Il mio intento era di fare l’intero viaggio (Milano o Venezia-Belgrado-Sarajevo e ritorno), in treno, ma il costo previsto (346 euro in treno, senza contare lo spostamento a Sarajevo) mi ha fatto preferire una soluzione mista, in altre parole un volo Milano-Vienna-Belgrado a/r (185 euro), sommato poi al biglietto ferroviario da Belgrado a Sarajevo a/r (30 euro circa). Per le sistemazioni, mi sono rivolto al sito Hostelworld, dal quale ho selezionato anche il sublime“Residence Rooms”, confortevole, economico e veramente piacevole, nel centro della città. Lo staff dell’ostello di Sarajevo è ottimo e organizza tra l’altro, alla modifica cifra di 12 euro, gite guidate al Tunnel di Sarajevo, che rappresentò una sofferente valvola d’ossigeno per la città sotto assedio dal 1992 al 1995, alle strutture del Villaggio Olimpico del 1984 e al cimitero ebraico cittadino, il più grande d’Europa dopo di quello di Praga. A Sarajevo, sotto l’Impero Ottomano, gli ebrei sefarditi giunti dalla Spagna, ove subivano violenze e vessazioni, potevano vivere in libertà e non costretti nel ghetto.

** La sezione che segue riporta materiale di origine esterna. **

(** the stages that feed the table *)
Definition conn_stage (ord : gmap Tuple nat → list Tuple) (clock : Time.time) (cls : option (Classifier → Info * Classifier)) (ev : Event)
    (t : Table) (c : Classifier) : Table * Classifier :=
  let net := bool_decide (ev_Sensor ev = "ebpf.net") in
  let '(t, c) := if net && bool_decide (tag ev "kind" = "net_connect") then feedConnstate ord clock cls ev t c else (t, c) in
  (if net && bool_decide (tag ev "kind" = "net_bytes") then feedConnstateBytes ord ev t else t, c).

(** the newest row of the process to that address that has a name *)
Definition lookup_named (name : Conn → string) (ord : gmap Tuple nat → list Tuple) (pid : Z) (dstIP : string) (dstPort : Z) (t : Table) : string :=
  if (pid =? 0)%Z then ""
  else
    match List.find (λ c, negb (Str.empty (name c)) && bool_decide (Addr_text (tu_DstAddr (cn_Tuple c)) = dstIP) &&
                          (tu_DstPort (cn_Tuple c) =? dstPort)%Z) (SnapshotByPID ord pid t) with
    | Some c => name c
    | None => ""
    end.

Definition lookupSNIFromConnstate : (gmap Tuple nat → list Tuple) → Z → string → Z → Table → string := lookup_named cn_SNI.
Definition lookupALPNFromConnstate : (gmap Tuple nat → list Tuple) → Z → string → Z → Table → string := lookup_named cn_ALPN.

(** ** Calls *)

Inductive op : Type :=
  | DoConnect (clock : Time.time) (e : ConnectEvent)
  | DoAccept (clock : Time.time) (e : ConnectEvent)
  | DoEstablished (tup : Tuple) (when : Time.time)
  | DoClose (tup : Tuple) (when : Time.time)
  | DoReset (tup : Tuple) (when : Time.time)
  | DoAttachDNS (tup : Tuple) (qname : string)
  | DoBytes (tup : Tuple) (dir bytes : Z)
  | DoSNI (tup : Tuple) (sni : string)
  | DoALPN (tup : Tuple) (alpn : string)
  | DoRecordDNS (pid : Z) (qname : string) (ips : list string) (now : Time.time)
  | DoSweep (now : Time.time) (retainAfter idleTimeout : Time.duration).

Section calls.
Context (ord : gmap Tuple nat → list Tuple).

Definition call (t : Table) (o : op) : Table :=
  match o with
  | DoConnect clock e => OnConnect ord clock e t
  | DoAccept clock e => OnAccept ord clock e t
  | DoEstablished tup w => OnEstablished tup w t
  | DoClose tup w => OnClose tup w t
  | DoReset tup w => OnReset tup w t
  | DoAttachDNS tup q => AttachDNS tup q t
  | DoBytes tup d n => UpdateBytes ord tup d n t
  | DoSNI tup s => AttachSNI ord tup s t
  | DoALPN tup a => AttachALPN ord tup a t
  | DoRecordDNS pid q ips now => RecordDNS pid q ips now t
  | DoSweep now r i => (Sweep ord now r i t).1
  end.

Definition calls (os : list op) (t : Table) : Table := foldl call t os.

End calls.

(** ** What the two maps agree on *)

(** the pointer the index has *)
Definition indexed (t : Table) (pid : Z) (tup : Tuple) : option nat := m ← t_byPID t !! pid; m !! tup.

Record table_ok (t : Table) : Prop := {
  ok_row : ∀ tup p, t_conns t !! tup = Some p → ∃ c, t_heap t !! p = Some c ∧ cn_Tuple c = tup;
  ok_fresh : ∀ p, is_Some (t_heap t !! p) → p < t_next t;
  ok_index : ∀ pid tup p, indexed t pid tup = Some p ↔
    t_conns t !! tup = Some p ∧ pid ≠ 0%Z ∧ cn_PID <$> t_heap t !! p = Some pid;
  ok_cap : (1 ≤ t_cap t)%Z }.

Lemma fresh_table_ok (cap : Z) : table_ok (New cap).
Proof.
  constructor; cbn; [done|intros p []; done| |destruct (Z.leb_spec cap 0); lia].
  intros pid tup p. unfold indexed. cbn. split; [done|]. by intros [? _].
Qed.

(** a write that keeps what the maps look at *)
Lemma mutate_ok (p : nat) (f : Conn → Conn) (t : Table) :
  (∀ c, t_heap t !! p = Some c → cn_Tuple (f c) = cn_Tuple c ∧ cn_PID (f c) = cn_PID c) → table_ok t → table_ok (mutate p f t).
Proof.
  intros Hf [Hr Hn Hi Hc].
  assert (∀ q, cn_PID <$> alter f p (t_heap t) !! q = cn_PID <$> t_heap t !! q) as Hpid.
  { intros q. destruct (decide (p = q)) as [<-|Hne]; [|by rewrite lookup_alter_ne]. rewrite lookup_alter_eq.
    destruct (t_heap t !! p) as [c|] eqn:He; [|done]. cbn. by destruct (Hf c eq_refl) as [_ ->]. }
  constructor; cbn; [| | |done].
  - intros tup q Hq. destruct (Hr tup q Hq) as (c & Hh & Ht). destruct (decide (p = q)) as [<-|Hne].
    + exists (f c). rewrite lookup_alter_eq, Hh. split; [done|]. destruct (Hf c Hh) as [-> _]. done.
    + exists c. by rewrite lookup_alter_ne.
  - intros q Hq. apply Hn. destruct (decide (p = q)) as [<-|Hne]; [|by rewrite lookup_alter_ne in Hq].
    rewrite lookup_alter_eq in Hq. by apply fmap_is_Some in Hq.
  - intros pid tup q. rewrite Hpid. apply Hi.
Qed.
(** [ef_running] says that the manager's queue is open, [ef_rules] that the nft
    table is in place *)
Record enforceCtx := {
  ef_armed : bool; ef_since : Z; ef_soak : Z; ef_mode : Z; ef_wouldDrop : Z; ef_running : bool; ef_rules : bool }.

Definition newEnforceCtx : enforceCtx := {|
  ef_armed := false; ef_since := 0; ef_soak := 0; ef_mode := modeOff; ef_wouldDrop := 0; ef_running := false; ef_rules := false |}.

Definition store_mode (m : Z) (e : enforceCtx) : enforceCtx := {|
  ef_armed := ef_armed e; ef_since := ef_since e; ef_soak := ef_soak e; ef_mode := m; ef_wouldDrop := ef_wouldDrop e;
  ef_running := ef_running e; ef_rules := ef_rules e |}.
Definition store_queue (running rules : bool) (e : enforceCtx) : enforceCtx := {|
  ef_armed := ef_armed e; ef_since := ef_since e; ef_soak := ef_soak e; ef_mode := ef_mode e; ef_wouldDrop := ef_wouldDrop e;
  ef_running := running; ef_rules := rules |}.
Definition store_armed (b : bool) (e : enforceCtx) : enforceCtx := {|
  ef_armed := b; ef_since := ef_since e; ef_soak := ef_soak e; ef_mode := ef_mode e; ef_wouldDrop := ef_wouldDrop e;
  ef_running := ef_running e; ef_rules := ef_rules e |}.
Definition store_times (since soak : Z) (e : enforceCtx) : enforceCtx := {|
  ef_armed := ef_armed e; ef_since := since; ef_soak := soak; ef_mode := ef_mode e; ef_wouldDrop := ef_wouldDrop e;
  ef_running := ef_running e; ef_rules := ef_rules e |}.
Definition store_would (n : Z) (e : enforceCtx) : enforceCtx := {|
  ef_armed := ef_armed e; ef_since := ef_since e; ef_soak := ef_soak e; ef_mode := ef_mode e; ef_wouldDrop := n;
  ef_running := ef_running e; ef_rules := ef_rules e |}.

Definition parse_mode (s : string) : option Z :=
  if bool_decide (s = "soft") then Some modeSoft else if bool_decide (s = "hard") || Str.empty s then Some modeHard else None.

(** the stores of a successful [Arm], in its order; packets are handled between
    them once the third has opened the queue *)
Definition arm_stores (soak : Time.duration) (mode : Z) (now : Time.time) : list (enforceCtx → enforceCtx) := [
  store_mode mode;
  λ e, store_queue (ef_running e) true e;
  λ e, store_queue true (ef_rules e) e;
  store_armed true;
  λ e, store_times (i64 now) (ef_soak e) e;
  λ e, store_times (ef_since e) (i64 (now + Z.max 0 soak)) e;
  store_would 0].

Definition run_stores (fs : list (enforceCtx → enforceCtx)) (e : enforceCtx) : enforceCtx := foldl (λ e f, f e) e fs.

Inductive arm_error : Type := ErrUnknownMode | ErrNftInstall | ErrQueueStart.

(** [nft] and [start] say whether the rules could be installed and the queue
    opened *)
Definition ef_Arm (nft start : bool) (soak : Time.duration) (modeStr : string) (now : Time.time) (e : enforceCtx) :
    result arm_error unit * enforceCtx :=
  if ef_armed e then (Ok tt, e)
  else
    match parse_mode modeStr with
    | None => (Err ErrUnknownMode, e)
    | Some mode =>
        if negb nft then (Err ErrNftInstall, store_mode mode e)
        else if negb start then (Err ErrQueueStart, store_queue (ef_running e) false (store_mode mode e))
        else (Ok tt, run_stores (arm_stores soak mode now) e)
    end.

Se per Belgrado non mi mancava l’esperienza diretta dall’estate scorsa, per la città e, le sistemazioni, per quanto riguarda Sarajevo l’ispirazione mi è stata suggerita, tra i molti motivi, dal momento storico, a un ventennio circa dalla fine della guerra e a un mese circa di distanza dalla visita a Sarajevo di Boris Tadic, primo ministro serbo, prima visita di un’autorità serba in territorio bosniaco. Mi interessava testare il polso, nei limiti del possibile dell’attitudine della popolazione di Sarajevo sul passato, presente e sulle prospettive del futuro, di fronte all’ancoraggio del paese agli accordi di Dayton, all’assenza di una Costituzione e alla grande autonomia della Repubblica Serbska e della Federazione Croato-musulmana.

Gli altri spunti d’ispirazione per Sarajevo erano legati a un desiderio di approfondire la conoscenza dei Balcani, area per la quale sto sviluppando un certo interesse, oltre a voler vedere con i miei occhi la “Gerusalemme d’Europa”, una città dove camminando in una via si può entrare in un bazar turco, mentre spostandosi poco più in là, si può raggiungere in Austria e ove si possono trovare a due passi le une dalle altre moschee, chiese cattoliche, cattedrali ortodosse, al pari della mescolanza di culture e religioni che qui domina, rendendola sede di un piccolo grande melting pot.

La mia lettura di viaggio è stata costituita dal capolavoro di Ivo Andric, “Il Ponte sul Drina” ed è stato davvero affascinante osservare i luoghi ove camminavo e riflettere sulle diversità, sull’intensità con la quale, nel bene e nel male, la Storia è qui stata vissuta e su come, nonostante i facili stereotipi, molto diffusi presso di noi, la popolazione, nonostante le difficoltà vissute, riesce ancora a essere positiva e aperta, specialmente nella sua rappresentanza giovane, che appartiene alla generazione del villaggio globale, sia in Bosnia sia in Serbia.

Questo viaggio, il secondo che compivo in solitudine (pur non avendola sperimentata nel suo svolgimento, considerando l’alto livello di socializzazione riscontrabile negli ostelli), mi ha davvero regalato molto, sia a livello d’ispirazioni (mi piacerebbe molto poter fare dei reportage da questi territori, in futuro), sia a livello umano, avendo riscontrato caratteristiche affini a quelle dei latinoamericani, sia nei serbi sia nei bosniaci, in altre parole una grande apertura e generosità, originata da periodi storici difficili, oltre che dalle difficoltà economiche.

La mia speranza è che questo treno tra Belgrado e Sarajevo, che ha ricominciato a viaggiare da circa un anno, possa davvero rappresentare sempre più, un punto di congiunzione e un ponte d’unione, e per osservare ciò e altro, cercherà di tornare presto in quest’area geografica, molto presto.